Quote from: Corporal Hicks on Nov 26, 2018, 09:27:45 AM
I could honestly see that kind of clusterf**k happening, especially within an organisation as large as W-Y. I see "left hand not knowing what the right hand is doing" all the time.
Oh absolutely.
I see it happen in real life with work teams of, like, 2 (two) people.
A fun angle for a future story could be something like "two Company hotshots get the same lead on Alien specimens independent of each other, they assemble separate teams and run into each other at [Planet/Colony/Space Station X], chaos ensues as they backstab each other to try and cut each other out of the potential profits".
Quote from: SiL on Nov 26, 2018, 09:40:40 AM
Quote from: Corporal Hicks on Nov 26, 2018, 09:05:49 AM
I'm pretty sure River of Pain has WY's interest in the colony being specifically for the Derelict.
But then why not just ... tell them about it to begin with? Why sit there for decades doing nothing?

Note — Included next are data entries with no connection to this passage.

(** Whether a turn ended with the task done. *)
Definition is_done {St A} (s : Status St A) : bool :=
  match s with Done _ => true | _ => false end.

(** ** A task carried to its end by a server

    A server decides how each [fetch] settles from the request alone.
    [finish n server p m] runs [p] turn by turn for at most [n] replies,
    answering each suspension the way the server and the response
    dictate, with nothing else touching the machine between turns. *)

Definition Server : Type := string → RequestInit → outcome Thrown Response.

(** The reply a suspended task is waiting for. *)
Definition reply_of {St A} (server : Server) (s : Status St A) : Reply :=
  match s with
  | OnFetch url init _ => FetchSettled (server url init)
  | _ => JsonSettled
  end.

Fixpoint finish {St A} (n : nat) (server : Server) (p : Task St A)
    (m : Machine St) : Machine St * Status St A :=
  match n, resume (run p m).2 (reply_of server (run p m).2) with
  | S n', Some q => finish n' server q (run p m).1
  | _, _ => run p m
  end.

#[export] Hint Constructors task_equiv status_equiv settles_within guarantee
  store_free no_throw quiet writes_last : grobot.

(** ** [task_equiv] is an equivalence that the operations respect *)

(** Expose the inductive relations behind [≡]. *)
Ltac unfold_equiv :=
  unfold equiv, task_equiv_Equiv, status_equiv_Equiv in *.

Section equiv.
Context {St A : Type}.
Implicit Types p q : Task St A.

#[export] Instance task_equiv_refl : Reflexive (≡@{Task St A}).
Proof. intros p. unfold_equiv. induction p; constructor; auto. Qed.

#[export] Instance task_equiv_sym : Symmetric (≡@{Task St A}).
Proof. intros p q H. unfold_equiv. induction H; constructor; auto. Qed.

#[export] Instance task_equiv_trans : Transitive (≡@{Task St A}).
Proof.
  intros p q t H. unfold_equiv. revert t.
  induction H; intros t Ht; inv Ht; constructor; eauto.
  intros s. etrans; eauto.
Qed.

#[export] Instance task_equiv_equivalence : Equivalence (≡@{Task St A}).
Proof. split; apply _. Qed.

#[export] Instance status_equiv_equivalence : Equivalence (≡@{Status St A}).
Proof.
  split.
  - intros []; constructor; done.
  - intros s t []; constructor; done.
  - intros s t u [] Hu; inv Hu; constructor; intros; etrans; eauto.
Qed.

#[export] Instance try_catch_proper :
  Proper ((≡) ==> pointwise_relation _ (≡) ==> (≡)) (@try_catch St A).
Proof.
  intros p q Hpq h h' Hh. unfold_equiv.
  induction Hpq; simpl; try constructor; auto.
Qed.

Lemma run_proper p q m :
  p ≡ q → (run p m).1 = (run q m).1 ∧ (run p m).2 ≡ (run q m).2.
Proof.
  intros H. unfold_equiv. revert m.
  induction H as [| | | f f' k k' Hf | | |]; intros m; simpl; auto;
    try (split; [done | by constructor]).
  rewrite Hf. auto.
Qed.

End equiv.

#[export] Instance task_bind_proper {St A B} :
  Proper (pointwise_relation _ (≡) ==> (≡) ==> (≡)) (@task_bind St A B).
Proof.
  intros f f' Hf p q Hpq. unfold_equiv.
  induction Hpq; simpl; try constructor; auto.
Qed.

#[export] Instance task_monad_laws {St} : MonadLaws (Task St) (λ A, (≡)).
Proof.
  split.
  - intros A B a f. reflexivity.
  - intros A p. unfold mbind, task_mbind, mret, task_mret. unfold_equiv.
    induction p; simpl; constructor; auto.
  - intros A B C p f g. unfold mbind, task_mbind.
    induction p; simpl; try reflexivity; unfold_equiv; constructor; auto.
Qed.

(** ** Laws of [try_catch] *)

Section try_catch_laws.
Context {St A : Type}.
Implicit Types (p : Task St A) (h : Thrown → Task St A).

Lemma try_catch_rethrow p : try_catch p Throw ≡ p.
Proof. unfold_equiv. induction p; simpl; constructor; auto. Qed.

Lemma try_catch_nested p h h' :
  try_catch (try_catch p h) h' ≡ try_catch p (λ e, try_catch (h e) h').
Proof.
  induction p; simpl; try reflexivity; unfold_equiv; constructor; auto.
Qed.

Lemma try_catch_eval (o : outcome Thrown A) h :
  try_catch (eval o) h = match o with Fulfilled a => Ret a | Rejected e => h e end.
Proof. by destruct o. Qed.

End try_catch_laws.

(** ** A turn through a sequence and through a handler *)

Section run_lemmas.
Context {St : Type}.
Implicit Types m : Machine St.

Lemma run_bind {A B} (p : Task St A) (f : A → Task St B) m :
  run (p ≫= f) m = status_bind f (run p m).2 (run p m).1.
Proof.
  unfold mbind, task_mbind. revert m. induction p; intros m; simpl; auto.
Qed.

Lemma run_try_catch {A} (p : Task St A) h m :
  run (try_catch p h) m = status_catch h (run p m).2 (run p m).1.
Proof. revert m. induction p; intros m; simpl; auto. Qed.

(** A turn only appends to the console. *)
Lemma run_console_prefix {A} (p : Task St A) m :
  console m `prefix_of` console (run p m).1.
Proof.
  revert m. induction p as [| | |f k IH|l e k IH| |]; intros m; simpl; auto.
  - apply (IH (mkMachine _ _)).
  - etrans; [|apply (IH (mkMachine _ _))]. by apply prefix_app_r.
Qed.

(** A turn takes the store through writes that the guarantee allows. *)
Lemma run_guarantee {A} (G : relation St) (p : Task St A) m :
  guarantee G p → rtc G (store m) (store (run p m).1).
Proof.
  intros H. revert m.
  induction H as [| | |f k Hf _ IH|l e k _ IH| |]; intros m; simpl; auto;
    try reflexivity.
  - eapply rtc_l; [apply Hf | apply (IH (mkMachine _ _))].
  - apply (IH (mkMachine _ _)).
Qed.
(* ===== verification/Session.v ===== *)
(** * What the server is sent in a session

    The application with the real client, seen from the network.  A
    submission with [sendChatMessage] is suspended twice, on [fetch]
    and then on [json()]: [awaiting_fetch] and [awaiting_json] are
    the two statuses, and every suspended task of a reachable world is
    one of them ([reachable_shape]), so a settling promise never sends
    a request.

    In the application only a submission sends one, and it carries the
    system message followed by the whole conversation on display, the
    new message last.  No component clears the store, so each request
    repeats the one before and adds to it: [session_requests]. *)

From stdpp Require Import strings.
From S2P Require Import Prelude JsString JsValue Message Task ChatApi Transport.
From S2P Require Import Store World Ordering Input View Ui.

(** ** Definitions *)

(** Suspended on [fetch], with the list to transmit. *)
Definition awaiting_fetch (request : list Message) : Status ChatState unit :=
  (run (awaiting_reply request) (mkMachine initial_state [])).2.

(** Suspended on [json()], with the response whose body is read. *)
Definition awaiting_json (response : Response) : Status ChatState unit :=
  match resume (awaiting_fetch []) (FetchSettled (Fulfilled response)) with
  | Some p => (run p (mkMachine initial_state [])).2
  | None => Done (Fulfilled tt)
  end.

Definition pending_shape (s : Status ChatState unit) : Prop :=
  (∃ request, s = awaiting_fetch request) ∨
  (∃ response, ok response = true ∧ s = awaiting_json response).

(** The messages a request carries. *)
Definition carried (r : RequestInit) : list Message := req_messages (init_body r).

(** Each request strictly extends the conversation before it, and the
    conversation at the end extends the last request. *)
Fixpoint chain (low : list Message) (rs : list RequestInit) (high : list Message)
    : Prop :=
  match rs with
  | [] => low `prefix_of` high
  | r :: rs =>
      ∃ ms, r = chat_init (SYSTEM_MESSAGE :: ms) ∧
        low `prefix_of` ms ∧ length low < length ms ∧
        ends_with_user ms ∧ chain ms rs high
  end.

(** The session of [Ui] followed by a second question and its answer. *)
Definition two_questions : list UiEvent :=
  session ++ [Change "and you?"; Click;
    Promise 0 (FetchSettled (Fulfilled greeting)); Promise 0 JsonSettled].

(** ** The two suspensions *)

Lemma run_awaiting_reply request m :
  run (awaiting_reply request) m = (m, awaiting_fetch request).
Proof. by destruct m. Qed.

Lemma launched_awaiting_reply request w :
  launched (awaiting_reply request) w = [chat_init request].
Proof. unfold launched. by rewrite run_awaiting_reply. Qed.

(** After the fetch has settled the task waits for the body of a
    successful response, or it is over. *)
Lemma fetch_settled request o p m :
  resume (awaiting_fetch request) (FetchSettled o) = Some p →
  (∃ response, o = Fulfilled response ∧ ok response = true ∧
     run p m = (m, awaiting_json response)) ∨
  is_done (run p m).2 = true.
Proof.
  intros [= <-]. destruct m as [st log], o as [[[] status body]|e]; [left|right..];
    [by eexists|done..].
Qed.

Lemma json_settled response p m :
  resume (awaiting_json response) JsonSettled = Some p → ok response = true →
  is_done (run p m).2 = true.
Proof.
  destruct response as [[] status body]; [|done]. intros [= <-] _.
  destruct m as [st log], body as [data|e]; simpl; [|done].
  by destruct (get_prop data "response").
Qed.

(** ** The suspended tasks of a reachable world *)

Lemma awaiting_json_not_done response :
  ok response = true → is_done (awaiting_json response) = false.
Proof. by destruct response as [[] status body]. Qed.

(** A step keeps the shape of the suspended tasks, and a settling
    promise sends nothing. *)
Lemma step_shape w ev w' :
  Forall pending_shape (pending w) → step w ev = Some w' →
  Forall pending_shape (pending w') ∧
  (∀ i r, ev = Settle i r → issued w ev = []).
Proof.
  intros Hp. destruct ev as [content| |e|i r]; simpl.
  - intros [= <-]. split; [|done]. rewrite call_addMessage, after_turn_pending.
    rewrite run_awaiting_reply. apply Forall_app. split; [done|].
    apply Forall_singleton. left. by eexists.
  - intros [= <-]. by rewrite call_clearMessages.
  - intros [= <-]. by rewrite call_setError.
  - unfold settle. destruct (pending w !! i) as [s|] eqn:Hs; [|done].
    cbn [mbind option_bind]. destruct (resume s r) as [p|] eqn:Hr; [|done].
    intros [= <-]. rewrite after_turn_pending.
    assert (is_done (run p (machine w)).2 = true ∨
            ∃ response, ok response = true ∧
              run p (machine w) = (machine w, awaiting_json response)) as Hrun.
    { destruct (Forall_lookup_1 _ _ _ _ Hp Hs) as [[request ->]|(resp & Hok & ->)].
      - destruct r as [o|]; [|done].
        destruct (fetch_settled request o p (machine w) Hr)
          as [(resp & _ & Hok & Hrun)|Hd]; eauto.
      - destruct r as [o|]; [by destruct resp as [[] ? ?]|].
        left. by eapply json_settled. }
    destruct Hrun as [Hd|(resp & Hok & Hrun)].
    + rewrite Hd. split; [by apply Forall_delete|]. intros ? ? _.
      by apply launched_done.
    + rewrite Hrun. cbn [snd]. rewrite awaiting_json_not_done by done.
      split; [apply Forall_insert; [done|right; eauto]|]. intros ? ? _.
      unfold launched. rewrite Hrun. by destruct resp as [[] ? ?].
Qed.

Lemma reachable_shape w : reachable w → Forall pending_shape (pending w).
Proof.
  induction 1 as [|w ev w' _ IH HS%Step_step]; [constructor|].
  by destruct (step_shape w ev w' IH HS).
Qed.

(** ** What a step of the application sends *)

Lemma call_addMessage_state content w :
  state (call (addMessage content) w) = submitted content (state w) ∧
  launched (addMessage content) w =
    [chat_init (SYSTEM_MESSAGE :: messages (submitted content (state w)))].
Proof.
  unfold call, after_turn, launched. by rewrite run_addMessage, run_awaiting_reply.
Qed.

(** The handler of a send: nothing, or one request with the
    conversation as it is once the message is stored. *)
Lemma handleSend_issued u :
  let effects := InputArea.handleSend (props u) (draft u) in
  (handle_issued u effects = [] ∧ world (handle u effects) = world u) ∨
  (handle_issued u effects =
     [chat_init (SYSTEM_MESSAGE :: messages (state (world (handle u effects))))] ∧
   trim (draft u) ≠ "" ∧
   messages (state (world (handle u effects))) =
     messages (state (world u)) ++ [mkMessage user (JStr (trim (draft u)))]).
Proof.
  destruct (InputArea.handleSend_cases (props u) (draft u))
    as [(-> & Ht & _)|[-> _]]; [right|by left].
  destruct (call_addMessage_state (trim (draft u)) (world u)) as [Hst Hl].
  cbn [handle_issued handle foldl perform world InputArea.onSendMessage props
       ChatInterface.render ChatInterface.input].
  rewrite Hl, Hst. by rewrite app_nil_r.
Qed.

Lemma handle_prevent u effects :
  handle u (InputArea.PreventDefault :: effects) = handle u effects ∧
  handle_issued u (InputArea.PreventDefault :: effects) = handle_issued u effects.
Proof. done. Qed.

Lemma settle_prefix w i r w' :
  world_ok w → step w (Settle i r) = Some w' →
  messages (state w) `prefix_of` messages (state w').
Proof.
  intros Hok HS%Step_step. destruct (Step_Effect _ _ _ Hok HS) as [HE _].
  inversion HE as [| | | |? ? _ Hw _|? ? s' _ -> _]; [|done].
  destruct (resolve_write_inv _ _ Hw) as [_ [(reply & -> & _)|(e & -> & _)]];
    [by apply prefix_app_r|done].
Qed.

Lemma settle_said w i r w' :
  world_ok w → step w (Settle i r) = Some w' →
  said user (messages (state w')) = said user (messages (state w)).
Proof.
  intros Hok HS%Step_step. destruct (Step_Effect _ _ _ Hok HS) as [HE _].
  inversion HE as [| | | |? ? _ Hw _|? ? s' _ -> _]; [|done].
  destruct (resolve_write_inv _ _ Hw) as [_ [(reply & -> & _)|(e & -> & _)]];
    [|done]. rewrite said_snoc. simpl. lia.
Qed.

(** A step sends nothing and stores no message of the user, or it
    stores one and sends the conversation with it. *)
Lemma ui_step_issued u ev u' :
  ui_reachable u → ui_step u ev = Some u' →
  (ui_issued u ev = [] ∧
   messages (state (world u)) `prefix_of` messages (state (world u')) ∧
   said user (messages (state (world u'))) = said user (messages (state (world u)))) ∨
  (ui_issued u ev = [chat_init (SYSTEM_MESSAGE :: messages (state (world u')))] ∧
   trim (draft u) ≠ "" ∧
   messages (state (world u')) =
     messages (state (world u)) ++ [mkMessage user (JStr (trim (draft u)))]).
Proof.
  intros Hu. destruct ev as [value|e| |i r]; simpl.
  - intros [= <-]. by left.
  - intros [= <-].
    destruct (InputArea.handleKeyPress_cases (props u) (draft u) e)
      as [(-> & _)|[-> _]]; [|by left].
    destruct (handle_prevent u (InputArea.handleSend (props u) (draft u))) as [-> ->].
    destruct (handleSend_issued u) as [[-> ->]|(-> & ? & ->)]; [by left|by right].
  - intros [= <-].
    destruct (handleSend_issued u) as [[-> ->]|(-> & ? & ->)]; [by left|by right].
  - destruct (settle i r (world u)) as [w'|] eqn:HS; [|done]. intros [= <-]. left.
    pose proof (ui_reachable_world u Hu) as Hw. split_and!.
    + by eapply (step_shape _ (Settle i r)); [apply reachable_shape|exact HS|].
    + eapply settle_prefix; [|exact HS]. by apply reachable_ok.
    + eapply settle_said; [|exact HS]. by apply reachable_ok.
Qed.

(** ** Chains of requests *)

Lemma chain_prefix low rs high : chain low rs high → low `prefix_of` high.
Proof.
  revert low. induction rs as [|r rs IH]; intros low; simpl; [done|].
  intros (ms & _ & Hlow & _ & _ & Hms%IH). by etrans.
Qed.

Lemma chain_weaken low low' rs high :
  low' `prefix_of` low → chain low rs high → chain low' rs high.
Proof.
  intros Hlow. destruct rs as [|r rs]; simpl; [by etrans|].
  intros (ms & -> & Hms & Hlen & Hu & Hc). exists ms. split_and!; try done.
  - by etrans.
  - apply prefix_length in Hlow. lia.
Qed.

Lemma chain_lookup low rs high k r :
  chain low rs high → rs !! k = Some r →
  ∃ ms, r = chat_init (SYSTEM_MESSAGE :: ms) ∧
    low `prefix_of` ms ∧ ms `prefix_of` high ∧ ends_with_user ms ∧
    length low + k < length ms.
Proof.
  revert low k. induction rs as [|r0 rs IH]; intros low k; [done|].
  intros (ms & -> & Hlow & Hlen & Hu & Hc). destruct k as [|k]; simpl.
  - intros [= <-]. exists ms. split_and!; try done; [by eapply chain_prefix|lia].
  - intros Hk. destruct (IH ms k Hc Hk) as (ms' & -> & Hms & Hhigh & Hu' & Hlen').
    exists ms'. split_and!; try done; [by etrans|lia].
Qed.

Lemma chain_consecutive low rs high k r r' :
  chain low rs high → rs !! k = Some r → rs !! S k = Some r' →
  carried r `prefix_of` carried r' ∧ length (carried r) < length (carried r').
Proof.
  revert low k. induction rs as [|r0 rs IH]; intros low k; [done|].
  intros (ms & -> & _ & _ & _ & Hc). destruct k as [|k]; simpl; [|by apply (IH ms)].
  intros [= <-] Hr'. destruct (chain_lookup ms rs high 0 r' Hc Hr')
    as (ms' & -> & Hms & _ & _ & Hlen).
  split; [by apply prefix_cons|simpl; lia].
Qed.

(** The requests of a run of the application form a chain from the
    conversation it starts with to the one it ends with. *)
Lemma requests_chain u evs u' :
  ui_reachable u → ui_exec u evs = Some u' →
  chain (messages (state (world u))) (ui_requests u evs) (messages (state (world u'))).
Proof.
  revert u. induction evs as [|ev evs IH]; intros u Hu; simpl.
  { by intros [= <-]. }
  destruct (ui_step u ev) as [u1|] eqn:Hstep; [|done]. cbn [mbind option_bind].
  intros Hex. specialize (IH u1 (ui_reachable_step _ _ _ Hu Hstep) Hex).
  destruct (ui_step_issued u ev u1 Hu Hstep) as [(-> & Hp & _)|(-> & Ht & Hm)]; simpl.
  - by eapply chain_weaken.
  - exists (messages (state (world u1))). rewrite Hm in *.
    split_and!; [done|by apply prefix_app_r|rewrite length_app; simpl; lia| |done].
    eexists. by rewrite last_snoc.
Qed.

(** One request for each message of the user. *)
Lemma requests_count u evs u' :
  ui_reachable u → ui_exec u evs = Some u' →
  said user (messages (state (world u'))) =
  said user (messages (state (world u))) + length (ui_requests u evs).
Proof.
  revert u. induction evs as [|ev evs IH]; intros u Hu; simpl.
  { intros [= <-]. lia. }
  destruct (ui_step u ev) as [u1|] eqn:Hstep; [|done]. cbn [mbind option_bind].
  intros Hex. rewrite (IH u1 (ui_reachable_step _ _ _ Hu Hstep) Hex), length_app.
  destruct (ui_step_issued u ev u1 Hu Hstep) as [(-> & _ & ->)|(-> & _ & ->)];
    [simpl; lia|]. rewrite said_snoc. simpl. lia.
Qed.

(** ** The theorem *)

(** C12 (session): in a session of the application every request
    carries the system message followed by a conversation that ends
    with a message of the user and is still the beginning of the
    conversation on display; each request repeats the one before it
    and adds to it, so the request number [k] carries more than [k + 1]
    messages; and there are as many requests as stored messages of the
    user: every question is sent once, and none again. *)
Theorem session_requests evs u :
  ui_exec initial_ui evs = Some u →
  let rs := ui_requests initial_ui evs in
  (∀ k r, rs !! k = Some r →
     ∃ ms, r = chat_init (SYSTEM_MESSAGE :: ms) ∧ ends_with_user ms ∧
       ms `prefix_of` messages (state (world u)) ∧ k + 1 < length (carried r)) ∧
  (∀ k r r', rs !! k = Some r → rs !! S k = Some r' →
     carried r `prefix_of` carried r' ∧ length (carried r) < length (carried r')) ∧
  length rs = said user (messages (state (world u))).
Proof.
  intros Hex. pose proof (requests_chain initial_ui evs u ui_reachable_init Hex) as Hc.
  split_and!.
  - intros k r Hr. destruct (chain_lookup _ _ _ k r Hc Hr) as (ms & -> & _ & ? & ? & ?).
    exists ms. split_and!; try done. simpl in *. lia.
  - intros k r r'. by apply (chain_consecutive _ _ _ k r r' Hc).
  - by rewrite (requests_count initial_ui evs u ui_reachable_init Hex).
Qed.

(** ** Witness *)

Lemma session_requests_witness :
  ui_requests initial_ui two_questions =
    [chat_init [SYSTEM_MESSAGE; mkMessage user (JStr "hi")];
     chat_init [SYSTEM_MESSAGE; mkMessage user (JStr "hi");
       mkMessage assistant (JStr "Hello!"); mkMessage user (JStr "and you?")]] ∧
  ∃ u, ui_exec initial_ui two_questions = Some u ∧
    length (ui_requests initial_ui two_questions) =
      said user (messages (state (world u))).
Proof.
  split; [reflexivity|]. eexists. split; [reflexivity|].
  exact (proj2 (proj2 (session_requests two_questions _ eq_refl))).
Defined.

That's the million dollar question.
My rationalization for "Special order 937" and the events of 'Aliens' are that somebody within Company received the Derelict's signal but couldn't triangulate it, so they guesstimated its location and sent the closest ship (the Nostromo) in a straight line until it got to the signal (LV-426) and the automated systems stopped the ship and woke everyone up. The events of 'Alien' happen and the Company has no idea it just lost a ship until it's overdue for its return to Earth, meanwhile the Derelict's signal vanishes (Dallas shuts it off/an earthquake breaks it/Marlow switches it off, take your pick). So whoever orchestrated Special order 937 is now out one expensive ship and has nothing to show for it and no way to follow up because the signal is gone, so they quietly sweep it under the rug and pretend nothing ever happened.
Decades later, the colony on LV-426 is established through sheer coincidence.